Combined calcination, sintering and sulfation model for CaCo3‐SO2 reaction

Abstract

AbstractA mathematical model developed accounts for the multiple rate processes involved in the reaction of solid CaCO3 or Ca(OH)2 with SO2 at high temperatures in the combustion environment. The model, based on the grain‐subgrain concept, considers the concomitantly occurring calcination, sintering and sulfation reactions and their interactive effects on pore structure and reaction kinetics. It incorporates internal diffusion, reaction, and product layer diffusion in simulating the calcination of the CaCO3 grain and subsequent sintering and sulfation occurring on the CaO subgrains.

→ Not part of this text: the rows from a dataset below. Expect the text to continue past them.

Definition as_int (v : json) : result Z :=
  match v with
  | JNull => Ok 0
  | JNum (String "-" ds) =>
      match digits_value ds 0 with
      | Some n => Ok (- n)
      | None => Err (ErrType "json: cannot unmarshal number into Go value of type int32")
      end
  | JNum ds =>
      match digits_value ds 0 with
      | Some n => Ok n
      | None => Err (ErrType "json: cannot unmarshal number into Go value of type int32")
      end
  | _ => Err (ErrType "json: cannot unmarshal value into Go value of type int32")
  end.

Definition as_members (what : string) (v : json) : result (list (string * json)) :=
  match v with
  | JObj l => Ok l
  | JNull => Ok []
  | _ => Err (ErrType ("json: cannot unmarshal value into Go value of type " +:+ what))
  end.

Fixpoint as_list {A} (what : string) (f : json → result A) (l : list json)
    : result (list A) :=
  match l with
  | [] => Ok []
  | v :: rest =>
      match f v, as_list what f rest with
      | Ok a, Ok r => Ok (a :: r)
      | Err e, _ => Err e
      | _, Err e => Err e
      end
  end.

Definition as_array {A} (what : string) (f : json → result A) (v : json)
    : result (list A) :=
  match v with
  | JArr l => as_list what f l
  | JNull => Ok []
  | _ => Err (ErrType ("json: cannot unmarshal value into Go value of type " +:+ what))
  end.

Definition rbind {A B} (r : result A) (k : A → result B) : result B :=
  match r with
  | Ok a => k a
  | Err e => Err e
  end.

Definition into_reference (v : json) : result (option ObjectReference) :=
  match v with
  | JNull => Ok None
  | _ =>
      rbind (as_members "v1.ObjectReference" v) (fun l =>
      rbind (as_string (member "kind" l)) (fun kind =>
      rbind (as_string (member "namespace" l)) (fun ns =>
      rbind (as_string (member "name" l)) (fun name =>
      rbind (as_string (member "uid" l)) (fun uid =>
      Ok (Some {| ref_Kind := kind; ref_Namespace := ns;
                  ref_Name := name; ref_UID := uid |}))))))
  end.

Definition into_address (v : json) : result EndpointAddress :=
  rbind (as_members "v1.EndpointAddress" v) (fun l =>
  rbind (as_string (member "ip" l)) (fun ip =>
  rbind (into_reference (member "targetRef" l)) (fun r =>
  Ok {| addr_IP := ip; addr_TargetRef := r |}))).

Definition into_port (v : json) : result EndpointPort :=
  rbind (as_members "v1.EndpointPort" v) (fun l =>
  rbind (as_string (member "name" l)) (fun name =>
  rbind (as_int (member "port" l)) (fun port =>
  rbind (as_string (member "protocol" l)) (fun proto =>
  Ok {| port_Name := name; port_Port := port; port_Protocol := proto |})))).

Definition into_subset (v : json) : result EndpointSubset :=
  rbind (as_members "v1.EndpointSubset" v) (fun l =>
  rbind (as_array "[]v1.EndpointAddress" into_address (member "addresses" l)) (fun rs =>
  rbind (as_array "[]v1.EndpointAddress" into_address (member "notReadyAddresses" l)) (fun ns =>
  rbind (as_array "[]v1.EndpointPort" into_port (member "ports" l)) (fun ps =>
  Ok {| Addresses := rs; NotReadyAddresses := ns; Ports := ps |})))).

Definition into_endpoints (v : json) : result Endpoints :=
  rbind (as_members "v1.Endpoints" v) (fun l =>
  rbind (as_members "v1.ObjectMeta" (member "metadata" l)) (fun meta =>
  rbind (as_string (member "name" meta)) (fun name =>
  rbind (as_string (member "namespace" meta)) (fun ns =>
  rbind (as_array "[]v1.EndpointSubset" into_subset (member "subsets" l)) (fun ss =>
  Ok {| ep_Name := name; ep_Namespace := ns; Subsets := ss |}))))).

(** [json.Unmarshal(backupData, &backupEndpoints)] *)
Definition UnmarshalEndpoints (data : string) : result Endpoints :=
  rbind (parse_json data) into_endpoints.

(** *** [buildEndpointSubsetsFromPods] *)

(** The readiness scan: some condition is [Ready] with status [True]. *)
Fixpoint isReady (conditions : list PodCondition) : bool :=
  match conditions with
  | [] => false
  | condition :: rest =>
      if String.eqb (cond_Type condition) PodReady
         && String.eqb (cond_Status condition) ConditionTrue
      then true
      else isReady rest
  end.

Definition podAddress (pod : Pod) : EndpointAddress :=
  {| addr_IP := pod_PodIP pod;
     addr_TargetRef := Some {| ref_Kind := "Pod"; ref_Namespace := pod_Namespace pod;
                               ref_Name := pod_Name pod; ref_UID := pod_UID pod |} |}.

(** The grouping loop, with its two accumulators. *)
Fixpoint groupPods (pods : list Pod) (readyAddresses notReadyAddresses : list EndpointAddress)
    : list EndpointAddress * list EndpointAddress :=
  match pods with
  | [] => (readyAddresses, notReadyAddresses)
  | pod :: rest =>
      if negb (String.eqb (pod_Phase pod) PodRunning) || String.eqb (pod_PodIP pod) ""
      then groupPods rest readyAddresses notReadyAddresses
      else if isReady (pod_Conditions pod)
      then groupPods rest (readyAddresses ++ [podAddress pod]) notReadyAddresses
      else groupPods rest readyAddresses (notReadyAddresses ++ [podAddress pod])
  end.

Definition servicePort (sp : ServicePort) : EndpointPort :=
  {| port_Name := sp_Name sp; port_Port := sp_Port sp; port_Protocol := sp_Protocol sp |}.

Definition buildEndpointSubsetsFromPods (pods : list Pod) (servicePorts : list ServicePort)
    : result (list EndpointSubset) :=
  if (length servicePorts =? 0)%nat then Ok []
  else
    let (readyAddresses, notReadyAddresses) := groupPods pods [] [] in
    let ports := map servicePort servicePorts in
    let subsets := [] in
    let subsets :=
      if (0 <? length readyAddresses)%nat
      then subsets ++ [{| Addresses := readyAddresses; NotReadyAddresses := [];
                          Ports := ports |}]
      else subsets in
    let subsets :=
      if (0 <? length notReadyAddresses)%nat
      then subsets ++ [{| Addresses := []; NotReadyAddresses := notReadyAddresses;
                          Ports := ports |}]
      else subsets in
    Ok subsets.

(** [%d] of [len(l)]. *)
Definition len {A} (l : list A) : string := itoa (Z.of_nat (length l)).

Section Misroute.
Context {C : Type} `{Interface C}.

Definition backupPath (homeDir svcName namespace : string) : string :=
  Join [Join [homeDir; ".tipsy"; "rollback"]; svcName +:+ "_" +:+ namespace +:+ ".json"].

Definition saveOriginalEndpoints (endpoints : Endpoints) (svcName namespace : string)
    : M C (option error) :=
  let! homeDir := UserHomeDir in
  match homeDir with
  | Err err => ret (Some (ErrWrap "failed to get user home directory" err))
  | Ok homeDir =>
      let rollbackDir := Join [homeDir; ".tipsy"; "rollback"] in
      let! err := MkdirAll rollbackDir in
      match err with
      | Some e => ret (Some (ErrWrap "failed to create rollback directory" e))
      | None =>
          let filename := svcName +:+ "_" +:+ namespace +:+ ".json" in
          let filepath := Join [rollbackDir; filename] in
          let data := MarshalEndpoints endpoints in
          let! err := WriteFile filepath data in
          match err with
          | Some e => ret (Some (ErrWrap "failed to write endpoints to file" e))
          | None =>
              do! utils_Info ("Saved original endpoints to " +:+ filepath +:+
                              " for rollback") ;;
              ret None
          end
      end
  end.

Definition withSubsets (e : Endpoints) (subsets : list EndpointSubset) : Endpoints :=
  {| ep_Name := ep_Name e; ep_Namespace := ep_Namespace e; Subsets := subsets |}.

(** The dry-run report on the subsets that would be written. *)
Fixpoint reportSubsets (i : Z) (subsets : list EndpointSubset) : M C unit :=
  match subsets with
  | [] => ret tt
  | subset :: rest =>
      do! utils_DryRun ("    Subset " +:+ itoa (i + 1) +:+ ": " +:+ len (Addresses subset) +:+
                        " addresses, " +:+ len (Ports subset) +:+ " ports") ;;
      reportSubsets (i + 1) rest
  end.

Definition MisrouteService (svcName namespace replaceSelector : string)
    (removeAll dryRun : bool) : M C (option error) :=
  do! utils_Info ("Starting misroute operation for service '" +:+ svcName +:+
                  "' in namespace '" +:+ namespace +:+ "'") ;;
  let! service := Services_Get namespace svcName in
  match service with
  | Err err => ret (Some (ErrWrap ("failed to get service '" +:+ svcName +:+ "'") err))
  | Ok service =>
    do! utils_Info ("Found service '" +:+ svcName +:+ "' with " +:+
                    len (svc_Ports service) +:+ " ports") ;;
    let! endpoints := Endpoints_Get namespace svcName in
    match endpoints with
    | Err err =>
        ret (Some (ErrWrap ("failed to get endpoints for service '" +:+ svcName +:+ "'") err))
    | Ok endpoints =>
      do! (if negb dryRun then
             let! err := saveOriginalEndpoints endpoints svcName namespace in
             match err with
             | Some e => utils_Warn ("Failed to save original endpoints for rollback: " +:+
                                     Error e)
             | None => ret tt
             end
           else ret tt) ;;
      let! modified :=
        (if removeAll then
           do! utils_Info "Removing all endpoint subsets" ;;
           ret (Ok (withSubsets endpoints []))
         else if negb (String.eqb replaceSelector "") then
           do! utils_Info ("Replacing endpoints with pods matching selector '" +:+
                           replaceSelector +:+ "'") ;;
           let! pods := Pods_List namespace replaceSelector in
           match pods with
           | Err err =>
               ret (Err (ErrWrap ("failed to list pods with selector '" +:+
                                  replaceSelector +:+ "'") err))
           | Ok items =>
               if (length items =? 0)%nat then
                 do! utils_Warn ("No pods found matching selector '" +:+ replaceSelector +:+
                                 "' in namespace '" +:+ namespace +:+ "'") ;;
                 ret (Ok (withSubsets endpoints []))
               else
                 do! utils_Info ("Found " +:+ len items +:+ " pod(s) matching selector") ;;
                 match buildEndpointSubsetsFromPods items (svc_Ports service) with
                 | Err err =>
                     ret (Err (ErrWrap "failed to build endpoint subsets from pods" err))
                 | Ok newSubsets => ret (Ok (withSubsets endpoints newSubsets))
                 end
           end
         else ret (Ok endpoints)) in
      match modified with
      | Err err => ret (Some err)
      | Ok modifiedEndpoints =>
        if dryRun then
          do! utils_DryRun ("Would update endpoints for service '" +:+ svcName +:+ "':") ;;
          do! (if (length (Subsets modifiedEndpoints) =? 0)%nat then
                 utils_DryRun "  - Remove all endpoint subsets (no traffic routing)"
               else
                 do! utils_DryRun ("  - Replace with " +:+ len (Subsets modifiedEndpoints) +:+
                                   " endpoint subset(s)") ;;
                 reportSubsets 0 (Subsets modifiedEndpoints)) ;;
          ret None
        else
          let! err := Endpoints_Update namespace modifiedEndpoints in
          match err with
          | Some e => ret (Some (ErrWrap "failed to update endpoints" e))
          | None =>
              do! utils_Info "Successfully updated service endpoints" ;;
              ret None
          end
      end
    end
  end.

End Misroute.

(** ** [rollback.filterActions] *)
Fixpoint filterActions_from (filtered actions : list ChaosAction)
    (filterType filterPod : string) : list ChaosAction :=
  match actions with
  | [] => filtered
  | action :: rest =>
      if negb (String.eqb filterType "") && negb (String.eqb (Type_ action) filterType)
      then filterActions_from filtered rest filterType filterPod
      else if negb (String.eqb filterPod "") && negb (String.eqb (TargetPod action) filterPod)
      then filterActions_from filtered rest filterType filterPod
      else filterActions_from (filtered ++ [action]) rest filterType filterPod
  end.

Definition filterActions (actions : list ChaosAction)
    (filterType filterPod : string) : list ChaosAction :=
  filterActions_from [] actions filterType filterPod.


(** ** The rollback engine ([internal/rollback/rollback.go]) *)

(** [json.Marshal] of ephemeral containers, for the fields kept here; a
    nil slice is written [null]. *)
Definition resources_json (r : ResourceRequirements) : json :=
  let entries (l : list (string * string)) :=
    map (fun p : string * string => (p.1, JStr p.2)) l in
  JObj (match Limits r with [] => [] | l => [("limits", JObj (entries l))] end ++
        match Requests r with [] => [] | l => [("requests", JObj (entries l))] end).

Definition container_json (c : EphemeralContainer) : json :=
  JObj ([("name", JStr (ec_Name c))] ++
        string_unless_empty "image" (ec_Image c) ++
        field_unless_empty "command" (map JStr (ec_Command c)) ++
        [("resources", resources_json (ec_Resources c))] ++
        match ec_SecurityContext c with
        | Some sc =>
            [("securityContext",
              JObj (match CapabilitiesAdd sc with
                    | [] => []
                    | caps => [("capabilities", JObj [("add", JArr (map JStr caps))])]
                    end ++ [("privileged", JBool (Privileged sc))]))]
        | None => []
        end).

Definition containers_json (l : list EphemeralContainer) : json :=
  match l with
  | [] => JNull
  | _ => JArr (map container_json l)
  end.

It is the first sulfation model to incorporate the true mechanism of diffusion through the solid product phase: the solid‐state ionic diffusion of Ca2+ and O2− ions in a coupled manner through the nonporous CaSO4 (Hsia et al., 1993, 1995). Its predictions are compared with the random pore model (Bhatia and Perlmutter, 1981a) and the grain model (Szekely and Evans, 1971) using experimental CaO sulfation data from the literature as well as short‐contact‐time CaCO3 and Ca(OH)2 sulfation data reported previously. Mahuli et al. (1997) discussed a high reactivity modified calcium carbonate synthesized by optimizing the pore structural properties. This modified CaCO3 can convert 70–75% of sulfation within 0.5 s, which is substantially higher than any other sorbents reported for similar particle size and reaction conditions. The model is used to predict the calcination and sulfation kinetics, as well as to simulate the surface area evolution of the modified CaCO3, which provides further insights into its exceptional reactivity.